Notable contributing photographers included Pulitzer Prize winners Michel du Cille, Mathew Lewis, Ozier Muhammad, John H. White, and Keith Williams. Among the other photographers involved in the project were Howard Bingham, New York Times photographer Chester Higgins, Jr., Magnum member Eli Reed, Marilyn Nance, Bob Black, Jeffrey Salter, former White House photographer Sharon Farmer, Robin Tinay Sallie and Jeanne Moutoussamy-Ashe. The African-American people who appeared in the project's photographs included Zina Garrison, Quincy Jones, Jacob Lawrence, Thurgood Marshall, Gordon Parks, Colin L. Powell, Willy T. Ribbs, and Louis Wade Sullivan.

Film rights to a documentary based on the project were optioned by producer Quincy Jones, but the film was never produced. After the 1992-1994 tour, D. Michael Cheers donated the photographs to the Museum of Art and Archaeology at the University of Missouri.

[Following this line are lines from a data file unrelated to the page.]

(** * saisei01: the exam-question formatter of [app.py]

    A shallow embedding of the text pipeline of [app.py]
    ([normalize_blanks], [normalize_standalone_letters],
    [convert_desu_masu], [clean_text], [format_blanks], [format_answer],
    [format_question]) together with the part of Python's [re] and [str]
    that the pipeline calls, and the properties of the pipeline.

    Python strings are sequences of Unicode code points; a string is a
    [list N] here.  String literals of the source are written as UTF-8
    literals and decoded by [u]. *)

From Stdlib Require Import String Ascii.
From Stdlib Require Import List NArith ZArith Bool Lia Arith.
Import ListNotations.

Set Implicit Arguments.

(** ** Code points and literals *)

Definition char := N.
Definition str := list char.

Fixpoint utf8_decode (bs : list N) (need : nat) (acc : N) : str :=
  match bs with
  | [] => []
  | b :: bs' =>
      match need with
      | O =>
          if (b <? 128)%N then b :: utf8_decode bs' 0 0%N
          else if (b <? 224)%N then utf8_decode bs' 1 (b - 192)%N
          else if (b <? 240)%N then utf8_decode bs' 2 (b - 224)%N
          else utf8_decode bs' 3 (b - 240)%N
      | S O => (acc * 64 + (b - 128))%N :: utf8_decode bs' 0 0%N
      | S n => utf8_decode bs' n (acc * 64 + (b - 128))%N
      end
  end.

Definition u (s : string) : str :=
  utf8_decode (map N_of_ascii (list_ascii_of_string s)) 0 0%N.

The Museum of Fine Arts, Houston Archives houses the Songs of My People exhibition archive, 1990–1994. The archive includes approximately one-thousand working photoprints, including all images from the publication and the exhibitions. There are also extensive photographs and contact sheets created in the course of the project. Photographic subjects include Colin Powell, Nelson Mandela, Winnie Mandela, Roy DeCarava, Muhammad Ali, Jessie Jackson, Jacob Lawerence, John Lee Hooker, Bo Diddley, Quincy Jones, Cleo Fields, Thurgood Marshall, Atallah Shabazz, David Dinkins, Marion Barry, George Clinton and Willie T. Ribbs. Many other photographs capture life as lived by ordinary African Americans.